33. A tangible computer readable medium that is readable by a computer controlling drilling fluid parameters in a drilling system, the computer readable medium storing a set of instructions that, when executed by the computer, cause the computer to perform the following operations, comprising:
determining at least one drilling fluid control variable system limitation of a drilling fluid control variable separately for each of a plurality of separated locations of interest in a drilling system having at least one casing string positioned in a wellbore and a drilling string positionable therethrough, each location of interest including a separate wellbore component weak point, the operation of determining including the operation of establishing local wellhead baseline data separately for each of the plurality of separate wellbore component weak points, the operation of establishing local wellhead baseline data including for each wellbore component weak point:
signaling a pump controller of a pressure pump to pump additional fluid into the drilling system to thereby compress the drilling fluid, radially expand the casing string and associated cement layer, and compress an earth formation surrounding the wellbore,
measuring over time an increase in fluid pressure and volume of fluid pumped into the drilling system,
generating at least one of the following: a pressure verses volume curve and a pressure verses volume versus time curve,
signaling a pump controller of the pressure pump to cease pumping to allow return of fluid,
measuring an amount of fluid returning,
determining a difference between the amount of additional fluid pumped into the drilling system and the amount of fluid returned, the difference indicating at least one of the following: an amount of potential expansion of components of the drilling system due to a high pressure condition, an amount of potential contraction corresponding with removal of the high-pressure condition, and an amount of compressibility of the drilling string due to a high-pressure condition, and
determining a volume of fluid associated with a volume reduction due to compressibility of the drilling string when positioned in the wellbore and when subjected to interior and exterior fluid pressure;
measuring a value of an operationally induced drilling fluid parameter at each of a plurality of separate locations when drilling;
predicting separately for each of the plurality of separated locations of interest a value of the drilling fluid control variable responsive to each measured drilling fluid parameter value;
the operation of predicting including the operations of:
establishing a desired bottom hole pressure responsive to a pressure level limitation for each of the plurality of weak points,
monitoring a plurality of drilling fluid mass and energy parameters in real-time for drilling fluid entering and exiting the drilling system, and
executing a plurality of simulations using a corresponding plurality of drilling system simulators responsive to the local well baseline data to determine for each of the plurality of separate wellbore component weak points at least one of the following: a maximum pressure level and a minimum pressure level to support drilling operations; and
controlling a drilling fluid parameter responsive to each predicted control variable value and each associated at least one drilling fluid control variable system limitation, to include the operation of modifying at least one drilling fluid parameter within at least one of the following: a drilling string and an annulus of the drilling system, to control the bottom hole pressure within constraints of each pressure level limitation for the plurality of weak points.

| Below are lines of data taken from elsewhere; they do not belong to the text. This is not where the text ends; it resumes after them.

(* ===== verification/SliceWrite.v ===== *)
(** * SliceWrite: writing a slice appends its rows

    For every writer that satisfies [ArrayWriterLaws], the four writes of a slice append the
    encoding of the rows they name, to all buffers of the shape and to no other. *)
From S2P Require Import Prelude Bytes Bits Offsets PagesSpec Pagination Slices SliceSpec.

(** ** Shapes *)

Section shape_induction.
Context (P : shape → Prop) (HN : ∀ w, P (ShNative w)) (HB : P ShBoolean) (HP : ∀ w, P (ShPrimitive w))
  (HL : ∀ sh, P sh → P (ShList sh)) (HF : ∀ n sh, P sh → P (ShFixed n sh))
  (HS : ∀ fields, Forall P fields → P (ShStruct fields)).
Fixpoint shape_nested_ind (sh : shape) : P sh :=
  match sh with
  | ShNative w => HN w
  | ShBoolean => HB
  | ShPrimitive w => HP w
  | ShList sh => HL sh (shape_nested_ind sh)
  | ShFixed n sh => HF n sh (shape_nested_ind sh)
  | ShStruct fields =>
      HS fields ((fix go l : Forall P l :=
        match l with [] => List.Forall_nil _ | sh :: l => List.Forall_cons _ _ _ (shape_nested_ind sh) (go l) end) fields)
  end.
End shape_induction.

Definition nbufs (sh : shape) : nat := length (enc sh []).

Lemma enc_fields_length fields : Forall (λ sh, ∀ rs rs', length (enc sh rs) = length (enc sh rs')) fields →
  ∀ k rs k' rs', length (enc_fields enc k fields rs) = length (enc_fields enc k' fields rs').
Proof.
  induction 1 as [|sh fields Hsh Hf IH]; intros k rs k' rs'; [done|]. cbn [enc_fields]. rewrite !length_app.
  f_equal; [apply Hsh|apply IH].
Qed.
Lemma enc_length_any sh : ∀ rs rs', length (enc sh rs) = length (enc sh rs').
Proof.
  induction sh as [| | |sh IH|n sh IH|fields IH] using shape_nested_ind; intros rs rs'; cbn [enc length]; try done.
  - do 2 f_equal. apply IH.
  - f_equal. apply IH.
  - f_equal. by apply enc_fields_length.
Qed.
Lemma enc_length sh rs : length (enc sh rs) = nbufs sh.
Proof. apply enc_length_any. Qed.

Lemma enc_fields_nbufs fields k rs : length (enc_fields enc k fields rs) = sum_list_with nbufs fields.
Proof. revert k; induction fields as [|sh fields IH]; intros k; [done|]. cbn. by rewrite length_app, IH, enc_length. Qed.

Lemma fits_nbufs sh : ∀ s, fits sh s → num_buffers s = nbufs sh.
Proof.
  induction sh as [| | |sh IH|n sh IH|fields IH] using shape_nested_ind; intros s Hf.
  - by destruct s.
  - by destruct s.
  - by destruct s.
  - apply fits_list in Hf as (nulls & base & lens & values & child & -> & _ & _ & _ & _ & _ & Hc & Hor & _).
    unfold nbufs. cbn. assert (num_buffers values = num_buffers child) as -> by (by destruct Hor as [[-> _]| ->]).
    by rewrite (IH _ Hc).
  - destruct sh; try done. destruct s as [| | | |? ? vs| |]; try done. by destruct vs.
  - destruct s as [| | | | |nulls columns offset len|]; try done. destruct Hf as (_ & _ & _ & Hf).
    unfold nbufs. cbn [num_buffers enc length]. f_equal. rewrite enc_fields_nbufs. clear nulls offset len.
    revert columns Hf. induction IH as [|sh fields Hsh Hfs IH]; intros [|c columns] Hf; try done.
    destruct Hf as [Hc Hf]. cbn. by rewrite (Hsh _ Hc), (IH _ Hf).
Qed.

Lemma fits_fields_lookup fields columns : fits_fields fits fields columns ↔ Forall2 fits fields columns.
Proof.
  revert columns; induction fields as [|sh fields IH]; intros [|c columns]; cbn; try (by split; [done|inversion 1]).
  rewrite IH. split; [by intros []; constructor|by inversion 1].
Qed.

(** ** Runs of a writer *)

Section writes.
Context {W : Type} `{ArrayWriter W} (repr : W → list buf → Prop) `{!ArrayWriterLaws W repr}.

Definition runs (m : res W) (bufs : list buf) : Prop := ∃ w, m = Ok w ∧ repr w bufs.

Lemma runs_ok w bufs : repr w bufs → runs (Ok w) bufs.
Proof. by exists w. Qed.
Lemma runs_bind m bufs bufs' k : runs m bufs → (∀ w, repr w bufs → runs (k w) bufs') → runs (w ← m; k w) bufs'.
Proof. intros (w & -> & Hw) Hk. by apply Hk. Qed.

(** A write that turns the buffers [a] at its position into [b]. *)
Definition step (f : nat → W → res W) (a b : list buf) : Prop :=
  ∀ w pre post, repr w (pre ++ a ++ post) → Forall buf_small b → runs (f (length pre) w) (pre ++ b ++ post).

Lemma step_ext f g a b : (∀ pos w, f pos w = g pos w) → step g a b → step f a b.
Proof. intros Hfg Hg w pre post. rewrite Hfg. apply Hg. Qed.
Lemma step_none f a : (∀ pos w, f pos w = Ok w) → step f a a.
Proof. intros Hf w pre post Hr _. rewrite Hf. by apply runs_ok. Qed.
Lemma step_put op b b' : buf_op_ok op b → buf_add op b = Some b' → step (λ pos, put pos op) [b] [b'].
Proof. intros Hok Ha w pre post Hr Hs. rewrite Forall_singleton in Hs. by apply (array_write_spec w pre b b' post op). Qed.
Lemma step_app f g a a' b b' n : step f a b → step g a' b' → length b = n →
  step (λ pos w, w ← f pos w; g (pos + n)%nat w) (a ++ a') (b ++ b').
Proof.
  intros Hf Hg Hn w pre post Hr Hs. apply Forall_app in Hs as [Hs Hs']. rewrite <-app_assoc in *.
  eapply runs_bind; [by apply Hf|]. clear w Hr. intros w Hr. rewrite <-Hn, <-length_app. rewrite app_assoc in *. by apply Hg.
Qed.
Lemma step_cons f g x y a b : step f [x] [y] → step g a b → step (λ pos w, w ← f pos w; g (pos + 1)%nat w) (x :: a) (y :: b).
Proof. intros Hf Hg. by apply (step_app f g [x] a [y] b 1). Qed.

(** A write that appends [new] to one buffer, and one that appends rows to the buffers of a shape. *)
Definition grows {A} (mk : list A → buf) (f : nat → W → res W) (new : list A) : Prop := ∀ l, step f [mk l] [mk (l ++ new)].
Definition appends (f : nat → W → res W) (sh : shape) (new : list row) : Prop := ∀ rs, step f (enc sh rs) (enc sh (rs ++ new)).

Lemma appends_ext f g sh new : (∀ pos w, f pos w = g pos w) → appends g sh new → appends f sh new.
Proof. intros Hfg Hg rs. by eapply step_ext. Qed.
Lemma appends_none sh f : (∀ pos w, f pos w = Ok w) → appends f sh [].
Proof. intros Hf rs. rewrite app_nil_r. by apply step_none. Qed.

Lemma appends_native f width new : grows (NativeBuf width) f (row_bytes <$> new) → appends f (ShNative width) new.
Proof. intros Hf rs. cbn. rewrite fmap_app. apply Hf. Qed.
Lemma appends_boolean fn fb new : grows NullBuf fn (row_valid <$> new) → grows BitBuf fb (row_bool <$> new) →
  appends (λ pos w, w ← fn pos w; fb (pos + 1)%nat w) ShBoolean new.
Proof. intros Hn Hb rs. cbn. rewrite !fmap_app. by apply step_cons. Qed.
Lemma appends_primitive fn fv width new : grows NullBuf fn (row_valid <$> new) → grows (NativeBuf width) fv (row_bytes <$> new) →
  appends (λ pos w, w ← fn pos w; fv (pos + 1)%nat w) (ShPrimitive width) new.
Proof. intros Hn Hb rs. cbn. rewrite !fmap_app. by apply step_cons. Qed.
Lemma appends_list fn fo fc sh new : grows NullBuf fn (row_valid <$> new) → grows OffsetBuf fo ((λ r, length (row_items r)) <$> new) →
  appends fc sh (mjoin (row_items <$> new)) →
  appends (λ pos w, w ← fn pos w; w ← fo (pos + 1)%nat w; fc (pos + 2)%nat w) (ShList sh) new.
Proof.
  intros Hn Ho Hc rs. cbn [enc]. rewrite !fmap_app, join_app.
  eapply step_ext; [|apply step_cons; [apply Hn|apply step_cons; [apply Ho|apply Hc]]].
  intros pos w. cbn. destruct (fn pos w); [cbn; by rewrite <-Nat.add_assoc|done|done].
Qed.
Lemma appends_fixed fn fc size sh new : grows NullBuf fn (row_valid <$> new) → appends fc sh (mjoin (row_items <$> new)) →
  appends (λ pos w, w ← fn pos w; fc (pos + 1)%nat w) (ShFixed size sh) new.
Proof. intros Hn Hc rs. cbn [enc]. rewrite !fmap_app, join_app. by apply step_cons. Qed.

34. A computer readable medium as defined in claim 33, the operations further comprising determining a maximum dynamic bottom hole pressure at future depths to be drilled responsive to at least a portion of the local wellhead baseline data results to thereby enhance drilling requirements management.
35. A computer readable medium as defined in claim 33, wherein the plurality of separated locations of interest comprise a plurality of laterally separated locations of interest.